▶ [What you will do] Print the data below exactly, but only the lines from the one containing "Open Scope list_scope." down to the one containing "Definition newline : ascii", inclusive.

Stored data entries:
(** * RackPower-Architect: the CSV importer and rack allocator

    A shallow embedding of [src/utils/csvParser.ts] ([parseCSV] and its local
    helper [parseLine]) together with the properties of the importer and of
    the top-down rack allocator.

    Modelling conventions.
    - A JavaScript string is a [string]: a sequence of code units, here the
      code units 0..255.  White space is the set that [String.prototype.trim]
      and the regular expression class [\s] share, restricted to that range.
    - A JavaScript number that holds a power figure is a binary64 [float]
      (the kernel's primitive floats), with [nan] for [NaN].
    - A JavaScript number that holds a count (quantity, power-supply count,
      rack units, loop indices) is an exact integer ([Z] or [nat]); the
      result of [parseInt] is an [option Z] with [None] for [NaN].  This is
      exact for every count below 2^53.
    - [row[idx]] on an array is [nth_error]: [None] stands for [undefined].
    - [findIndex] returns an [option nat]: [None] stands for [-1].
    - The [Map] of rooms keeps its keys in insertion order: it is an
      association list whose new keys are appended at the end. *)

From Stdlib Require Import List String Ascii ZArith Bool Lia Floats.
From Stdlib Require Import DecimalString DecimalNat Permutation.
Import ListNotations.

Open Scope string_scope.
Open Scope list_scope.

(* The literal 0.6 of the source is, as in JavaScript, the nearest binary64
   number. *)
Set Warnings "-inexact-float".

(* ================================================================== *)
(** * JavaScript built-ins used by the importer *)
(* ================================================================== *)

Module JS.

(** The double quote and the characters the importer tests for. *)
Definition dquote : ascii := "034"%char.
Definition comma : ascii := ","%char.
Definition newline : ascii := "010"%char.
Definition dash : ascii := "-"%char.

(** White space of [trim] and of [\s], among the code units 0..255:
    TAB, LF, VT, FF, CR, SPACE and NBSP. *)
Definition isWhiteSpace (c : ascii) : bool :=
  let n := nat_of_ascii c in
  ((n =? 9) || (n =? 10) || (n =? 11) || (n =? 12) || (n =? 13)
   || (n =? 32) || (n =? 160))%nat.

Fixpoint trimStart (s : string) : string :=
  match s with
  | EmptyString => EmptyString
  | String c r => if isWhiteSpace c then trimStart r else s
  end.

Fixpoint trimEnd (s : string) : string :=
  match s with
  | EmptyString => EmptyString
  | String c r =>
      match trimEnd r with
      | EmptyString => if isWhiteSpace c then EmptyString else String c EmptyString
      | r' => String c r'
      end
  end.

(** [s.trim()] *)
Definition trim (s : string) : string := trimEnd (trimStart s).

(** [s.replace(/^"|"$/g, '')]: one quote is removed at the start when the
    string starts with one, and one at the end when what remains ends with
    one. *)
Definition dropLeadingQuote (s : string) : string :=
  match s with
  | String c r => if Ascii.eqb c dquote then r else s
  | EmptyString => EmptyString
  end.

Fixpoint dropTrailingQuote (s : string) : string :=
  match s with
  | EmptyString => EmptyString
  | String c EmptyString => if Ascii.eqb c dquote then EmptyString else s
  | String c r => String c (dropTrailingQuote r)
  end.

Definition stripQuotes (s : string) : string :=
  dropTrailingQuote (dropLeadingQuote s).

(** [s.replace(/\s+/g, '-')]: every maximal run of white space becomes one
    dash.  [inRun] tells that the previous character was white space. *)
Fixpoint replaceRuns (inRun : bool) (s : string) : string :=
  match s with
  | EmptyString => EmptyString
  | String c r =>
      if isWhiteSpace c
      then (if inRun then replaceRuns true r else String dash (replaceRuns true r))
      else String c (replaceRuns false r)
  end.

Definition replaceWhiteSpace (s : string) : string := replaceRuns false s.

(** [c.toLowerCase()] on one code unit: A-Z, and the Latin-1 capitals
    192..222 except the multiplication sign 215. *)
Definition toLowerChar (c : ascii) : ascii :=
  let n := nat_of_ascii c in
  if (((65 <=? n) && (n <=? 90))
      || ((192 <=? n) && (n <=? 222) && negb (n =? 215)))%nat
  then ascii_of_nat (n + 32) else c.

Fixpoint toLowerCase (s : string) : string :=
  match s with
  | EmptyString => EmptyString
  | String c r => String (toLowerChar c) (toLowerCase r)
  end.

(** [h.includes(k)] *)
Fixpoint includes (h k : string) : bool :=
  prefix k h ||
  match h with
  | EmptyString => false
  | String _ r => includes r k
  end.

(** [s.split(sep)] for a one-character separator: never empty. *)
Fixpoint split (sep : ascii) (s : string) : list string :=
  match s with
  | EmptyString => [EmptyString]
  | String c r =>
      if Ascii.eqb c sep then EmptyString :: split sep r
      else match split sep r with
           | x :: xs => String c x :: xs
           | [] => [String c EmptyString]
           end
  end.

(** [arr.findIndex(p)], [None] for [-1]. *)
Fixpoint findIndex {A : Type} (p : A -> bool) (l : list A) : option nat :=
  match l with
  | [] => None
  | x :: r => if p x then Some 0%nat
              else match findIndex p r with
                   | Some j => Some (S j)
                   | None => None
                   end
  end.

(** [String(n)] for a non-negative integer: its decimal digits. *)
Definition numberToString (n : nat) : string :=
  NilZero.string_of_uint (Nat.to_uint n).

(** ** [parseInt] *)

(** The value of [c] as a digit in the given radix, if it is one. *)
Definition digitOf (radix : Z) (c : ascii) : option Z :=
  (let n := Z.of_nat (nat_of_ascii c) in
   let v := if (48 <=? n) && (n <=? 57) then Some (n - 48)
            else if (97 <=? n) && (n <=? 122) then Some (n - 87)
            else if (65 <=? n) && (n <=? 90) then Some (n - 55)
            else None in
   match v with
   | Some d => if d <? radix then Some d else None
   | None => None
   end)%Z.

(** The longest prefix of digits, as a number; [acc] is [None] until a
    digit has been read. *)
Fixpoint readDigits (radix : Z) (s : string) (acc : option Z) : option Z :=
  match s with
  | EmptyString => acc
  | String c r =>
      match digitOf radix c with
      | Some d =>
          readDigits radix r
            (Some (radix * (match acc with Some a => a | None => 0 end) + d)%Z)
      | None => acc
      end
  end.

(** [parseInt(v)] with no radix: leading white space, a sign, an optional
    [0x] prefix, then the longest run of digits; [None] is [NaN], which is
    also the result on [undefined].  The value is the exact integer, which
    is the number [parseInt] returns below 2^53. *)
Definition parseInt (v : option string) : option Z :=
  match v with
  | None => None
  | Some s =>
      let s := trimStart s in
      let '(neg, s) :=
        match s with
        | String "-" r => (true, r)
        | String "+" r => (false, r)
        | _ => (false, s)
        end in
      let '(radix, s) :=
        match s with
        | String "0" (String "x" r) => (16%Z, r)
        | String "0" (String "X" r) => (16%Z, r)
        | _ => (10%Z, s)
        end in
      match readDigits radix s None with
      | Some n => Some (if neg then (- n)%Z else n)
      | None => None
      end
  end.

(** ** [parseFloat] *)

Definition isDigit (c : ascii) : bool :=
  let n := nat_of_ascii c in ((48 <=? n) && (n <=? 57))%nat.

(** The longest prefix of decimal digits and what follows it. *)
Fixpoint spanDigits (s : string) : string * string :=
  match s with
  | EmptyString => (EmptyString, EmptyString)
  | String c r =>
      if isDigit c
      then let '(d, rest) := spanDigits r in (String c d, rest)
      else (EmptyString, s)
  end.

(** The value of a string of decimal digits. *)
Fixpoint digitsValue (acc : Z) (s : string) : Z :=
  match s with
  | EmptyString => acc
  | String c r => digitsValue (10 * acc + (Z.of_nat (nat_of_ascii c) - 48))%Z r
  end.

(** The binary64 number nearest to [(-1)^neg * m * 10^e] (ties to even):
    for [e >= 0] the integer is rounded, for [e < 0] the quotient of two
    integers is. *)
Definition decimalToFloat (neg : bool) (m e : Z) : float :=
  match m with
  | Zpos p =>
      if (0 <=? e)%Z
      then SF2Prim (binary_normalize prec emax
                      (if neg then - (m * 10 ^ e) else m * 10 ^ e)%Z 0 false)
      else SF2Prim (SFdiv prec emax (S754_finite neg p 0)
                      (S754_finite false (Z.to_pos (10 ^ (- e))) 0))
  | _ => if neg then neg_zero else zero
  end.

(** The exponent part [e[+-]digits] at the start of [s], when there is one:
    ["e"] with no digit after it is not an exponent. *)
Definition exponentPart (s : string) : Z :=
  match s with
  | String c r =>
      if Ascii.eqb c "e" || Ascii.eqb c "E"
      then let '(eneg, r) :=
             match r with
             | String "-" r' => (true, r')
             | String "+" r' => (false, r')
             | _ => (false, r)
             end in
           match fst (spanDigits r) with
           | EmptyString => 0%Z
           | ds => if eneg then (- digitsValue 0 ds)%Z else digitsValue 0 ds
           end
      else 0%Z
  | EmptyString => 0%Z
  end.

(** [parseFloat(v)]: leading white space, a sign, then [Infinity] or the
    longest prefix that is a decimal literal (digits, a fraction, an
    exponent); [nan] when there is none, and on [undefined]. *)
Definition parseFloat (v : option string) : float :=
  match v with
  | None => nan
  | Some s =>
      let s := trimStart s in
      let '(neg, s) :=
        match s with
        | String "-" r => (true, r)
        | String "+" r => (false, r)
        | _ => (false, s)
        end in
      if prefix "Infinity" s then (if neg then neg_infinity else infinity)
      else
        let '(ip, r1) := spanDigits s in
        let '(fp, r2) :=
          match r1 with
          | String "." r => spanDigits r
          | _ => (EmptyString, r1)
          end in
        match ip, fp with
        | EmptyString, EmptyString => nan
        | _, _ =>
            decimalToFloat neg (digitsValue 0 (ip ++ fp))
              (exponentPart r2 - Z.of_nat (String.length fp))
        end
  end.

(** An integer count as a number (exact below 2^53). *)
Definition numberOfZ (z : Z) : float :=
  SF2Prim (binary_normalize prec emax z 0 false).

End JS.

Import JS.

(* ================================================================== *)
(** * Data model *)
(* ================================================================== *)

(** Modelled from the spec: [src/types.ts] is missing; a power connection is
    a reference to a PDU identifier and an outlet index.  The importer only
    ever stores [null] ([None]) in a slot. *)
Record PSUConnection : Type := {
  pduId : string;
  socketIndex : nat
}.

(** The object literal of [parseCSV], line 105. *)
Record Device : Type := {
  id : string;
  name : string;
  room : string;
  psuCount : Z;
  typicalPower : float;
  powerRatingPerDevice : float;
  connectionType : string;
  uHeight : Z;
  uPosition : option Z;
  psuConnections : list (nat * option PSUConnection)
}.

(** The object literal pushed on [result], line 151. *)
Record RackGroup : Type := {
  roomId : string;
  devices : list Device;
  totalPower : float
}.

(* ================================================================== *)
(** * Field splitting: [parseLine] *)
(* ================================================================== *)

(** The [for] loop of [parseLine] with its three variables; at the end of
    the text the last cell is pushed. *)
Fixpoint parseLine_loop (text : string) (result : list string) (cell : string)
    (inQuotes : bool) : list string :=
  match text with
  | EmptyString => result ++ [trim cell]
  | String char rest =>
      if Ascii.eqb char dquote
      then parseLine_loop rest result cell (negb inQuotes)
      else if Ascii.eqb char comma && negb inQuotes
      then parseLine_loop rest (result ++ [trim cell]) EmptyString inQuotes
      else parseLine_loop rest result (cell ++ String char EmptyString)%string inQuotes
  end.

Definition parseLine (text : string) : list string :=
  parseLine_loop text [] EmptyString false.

---

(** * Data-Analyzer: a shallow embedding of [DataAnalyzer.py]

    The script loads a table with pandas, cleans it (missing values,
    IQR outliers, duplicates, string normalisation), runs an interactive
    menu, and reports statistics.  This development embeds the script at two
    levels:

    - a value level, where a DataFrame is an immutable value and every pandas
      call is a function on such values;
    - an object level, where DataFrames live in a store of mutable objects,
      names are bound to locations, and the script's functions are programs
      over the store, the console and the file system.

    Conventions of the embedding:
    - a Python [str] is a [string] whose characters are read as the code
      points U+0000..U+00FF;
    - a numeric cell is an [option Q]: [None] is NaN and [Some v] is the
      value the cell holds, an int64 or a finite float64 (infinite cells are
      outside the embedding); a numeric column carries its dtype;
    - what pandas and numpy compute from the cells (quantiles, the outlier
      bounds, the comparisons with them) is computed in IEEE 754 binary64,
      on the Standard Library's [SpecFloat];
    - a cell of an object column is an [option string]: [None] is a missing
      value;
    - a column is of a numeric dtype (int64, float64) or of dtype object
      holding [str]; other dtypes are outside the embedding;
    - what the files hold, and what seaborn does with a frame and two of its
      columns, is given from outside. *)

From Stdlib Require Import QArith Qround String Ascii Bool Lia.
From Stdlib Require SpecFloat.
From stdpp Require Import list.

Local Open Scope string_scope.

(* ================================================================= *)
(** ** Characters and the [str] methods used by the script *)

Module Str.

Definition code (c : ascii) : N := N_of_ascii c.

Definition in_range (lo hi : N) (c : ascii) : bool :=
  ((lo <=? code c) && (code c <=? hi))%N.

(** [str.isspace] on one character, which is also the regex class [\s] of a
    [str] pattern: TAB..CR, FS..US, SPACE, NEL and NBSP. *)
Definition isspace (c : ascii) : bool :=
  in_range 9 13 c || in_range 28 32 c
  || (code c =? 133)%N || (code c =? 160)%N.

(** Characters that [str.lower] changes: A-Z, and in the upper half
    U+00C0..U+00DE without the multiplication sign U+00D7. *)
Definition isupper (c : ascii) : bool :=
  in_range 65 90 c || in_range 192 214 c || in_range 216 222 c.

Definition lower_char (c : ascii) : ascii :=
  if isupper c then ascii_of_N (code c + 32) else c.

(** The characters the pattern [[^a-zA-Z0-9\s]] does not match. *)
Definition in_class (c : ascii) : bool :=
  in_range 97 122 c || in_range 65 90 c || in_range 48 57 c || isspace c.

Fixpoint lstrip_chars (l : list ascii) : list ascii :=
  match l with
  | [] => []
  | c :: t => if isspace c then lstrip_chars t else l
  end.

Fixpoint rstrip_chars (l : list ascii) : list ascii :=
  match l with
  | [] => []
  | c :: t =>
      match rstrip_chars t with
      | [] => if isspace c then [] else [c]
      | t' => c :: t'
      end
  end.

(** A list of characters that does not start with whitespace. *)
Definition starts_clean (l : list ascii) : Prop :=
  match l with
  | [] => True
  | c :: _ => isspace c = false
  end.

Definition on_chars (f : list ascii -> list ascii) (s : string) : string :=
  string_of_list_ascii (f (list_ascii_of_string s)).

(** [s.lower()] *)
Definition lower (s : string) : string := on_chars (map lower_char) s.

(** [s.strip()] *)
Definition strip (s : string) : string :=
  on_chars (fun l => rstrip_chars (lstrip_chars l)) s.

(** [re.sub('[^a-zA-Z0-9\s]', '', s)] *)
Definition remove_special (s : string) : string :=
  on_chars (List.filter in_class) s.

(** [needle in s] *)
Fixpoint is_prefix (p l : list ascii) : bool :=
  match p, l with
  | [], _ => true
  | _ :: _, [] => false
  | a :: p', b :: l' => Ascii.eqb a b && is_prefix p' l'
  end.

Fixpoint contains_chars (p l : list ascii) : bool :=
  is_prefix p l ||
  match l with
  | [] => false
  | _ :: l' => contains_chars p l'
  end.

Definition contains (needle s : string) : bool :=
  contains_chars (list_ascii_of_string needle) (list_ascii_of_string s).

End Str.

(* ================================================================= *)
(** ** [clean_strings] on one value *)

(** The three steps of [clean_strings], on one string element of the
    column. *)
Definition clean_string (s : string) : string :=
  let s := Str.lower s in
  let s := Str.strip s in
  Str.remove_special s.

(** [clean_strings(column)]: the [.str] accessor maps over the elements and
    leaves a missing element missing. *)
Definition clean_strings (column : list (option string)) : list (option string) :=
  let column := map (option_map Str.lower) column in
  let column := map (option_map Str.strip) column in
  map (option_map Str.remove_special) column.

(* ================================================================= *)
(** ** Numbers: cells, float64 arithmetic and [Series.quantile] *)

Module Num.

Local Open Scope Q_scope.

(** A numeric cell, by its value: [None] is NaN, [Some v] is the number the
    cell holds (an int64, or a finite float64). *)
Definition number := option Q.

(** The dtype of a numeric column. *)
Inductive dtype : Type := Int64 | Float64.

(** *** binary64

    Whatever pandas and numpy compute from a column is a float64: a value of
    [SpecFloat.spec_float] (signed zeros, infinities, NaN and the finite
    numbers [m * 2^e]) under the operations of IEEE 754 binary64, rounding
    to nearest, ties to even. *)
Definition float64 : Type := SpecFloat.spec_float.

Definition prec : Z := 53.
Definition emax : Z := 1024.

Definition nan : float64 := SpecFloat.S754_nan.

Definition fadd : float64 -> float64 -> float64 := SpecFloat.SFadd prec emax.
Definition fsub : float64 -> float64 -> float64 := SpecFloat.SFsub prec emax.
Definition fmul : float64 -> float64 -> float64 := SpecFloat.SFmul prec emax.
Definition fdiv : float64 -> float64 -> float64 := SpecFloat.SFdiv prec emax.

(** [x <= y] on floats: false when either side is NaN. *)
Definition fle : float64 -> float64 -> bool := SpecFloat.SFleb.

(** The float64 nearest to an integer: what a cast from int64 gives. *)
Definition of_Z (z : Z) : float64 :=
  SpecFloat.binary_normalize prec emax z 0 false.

...

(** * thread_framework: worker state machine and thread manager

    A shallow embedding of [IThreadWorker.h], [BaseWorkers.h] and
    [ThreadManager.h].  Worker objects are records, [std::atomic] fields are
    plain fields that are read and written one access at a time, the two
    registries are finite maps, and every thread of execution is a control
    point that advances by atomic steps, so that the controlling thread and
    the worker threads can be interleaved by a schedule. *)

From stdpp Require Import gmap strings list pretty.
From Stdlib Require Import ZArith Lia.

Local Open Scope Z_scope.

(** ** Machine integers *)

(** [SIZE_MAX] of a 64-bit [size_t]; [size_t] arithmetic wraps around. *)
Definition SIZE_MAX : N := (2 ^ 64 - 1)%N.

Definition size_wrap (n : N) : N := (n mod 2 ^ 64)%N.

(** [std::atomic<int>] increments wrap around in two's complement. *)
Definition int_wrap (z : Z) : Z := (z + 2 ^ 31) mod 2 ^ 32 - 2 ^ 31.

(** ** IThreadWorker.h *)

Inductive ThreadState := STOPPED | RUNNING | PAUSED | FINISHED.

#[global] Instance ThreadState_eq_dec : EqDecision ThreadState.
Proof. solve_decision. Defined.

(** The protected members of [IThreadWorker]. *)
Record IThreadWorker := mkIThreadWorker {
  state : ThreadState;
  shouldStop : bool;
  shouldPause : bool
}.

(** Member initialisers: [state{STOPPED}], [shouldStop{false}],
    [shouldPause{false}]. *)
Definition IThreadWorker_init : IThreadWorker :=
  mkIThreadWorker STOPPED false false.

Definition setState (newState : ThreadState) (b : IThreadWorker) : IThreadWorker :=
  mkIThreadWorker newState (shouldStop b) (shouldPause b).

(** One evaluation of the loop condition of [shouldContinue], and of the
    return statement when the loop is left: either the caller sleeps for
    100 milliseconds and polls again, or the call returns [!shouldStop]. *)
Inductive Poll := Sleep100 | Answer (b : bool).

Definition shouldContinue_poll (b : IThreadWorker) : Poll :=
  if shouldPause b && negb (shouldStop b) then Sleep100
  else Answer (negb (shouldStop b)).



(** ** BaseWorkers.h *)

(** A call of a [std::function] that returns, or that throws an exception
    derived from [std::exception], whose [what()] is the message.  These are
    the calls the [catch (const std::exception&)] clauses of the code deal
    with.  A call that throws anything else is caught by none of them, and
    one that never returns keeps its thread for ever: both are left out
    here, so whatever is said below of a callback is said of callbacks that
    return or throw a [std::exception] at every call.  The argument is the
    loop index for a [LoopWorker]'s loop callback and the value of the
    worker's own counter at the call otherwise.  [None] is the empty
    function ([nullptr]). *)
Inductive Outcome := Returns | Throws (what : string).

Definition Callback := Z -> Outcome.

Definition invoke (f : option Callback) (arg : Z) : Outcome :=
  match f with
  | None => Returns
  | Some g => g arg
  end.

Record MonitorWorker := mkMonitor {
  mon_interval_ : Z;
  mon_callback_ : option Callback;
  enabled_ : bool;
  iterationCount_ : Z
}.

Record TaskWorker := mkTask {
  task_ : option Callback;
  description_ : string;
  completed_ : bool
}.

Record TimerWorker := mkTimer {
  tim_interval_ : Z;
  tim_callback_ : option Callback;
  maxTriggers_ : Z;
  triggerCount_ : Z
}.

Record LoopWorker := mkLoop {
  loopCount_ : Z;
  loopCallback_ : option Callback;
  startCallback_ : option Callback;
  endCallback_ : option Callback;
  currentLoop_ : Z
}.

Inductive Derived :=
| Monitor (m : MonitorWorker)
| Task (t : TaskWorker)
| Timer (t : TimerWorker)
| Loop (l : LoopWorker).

▶ [Answer to this problem]
Open Scope list_scope.

(* The literal 0.6 of the source is, as in JavaScript, the nearest binary64
   number. *)
Set Warnings "-inexact-float".

(* ================================================================== *)
(** * JavaScript built-ins used by the importer *)
(* ================================================================== *)

Module JS.

(** The double quote and the characters the importer tests for. *)
Definition dquote : ascii := "034"%char.
Definition comma : ascii := ","%char.
Definition newline : ascii := "010"%char.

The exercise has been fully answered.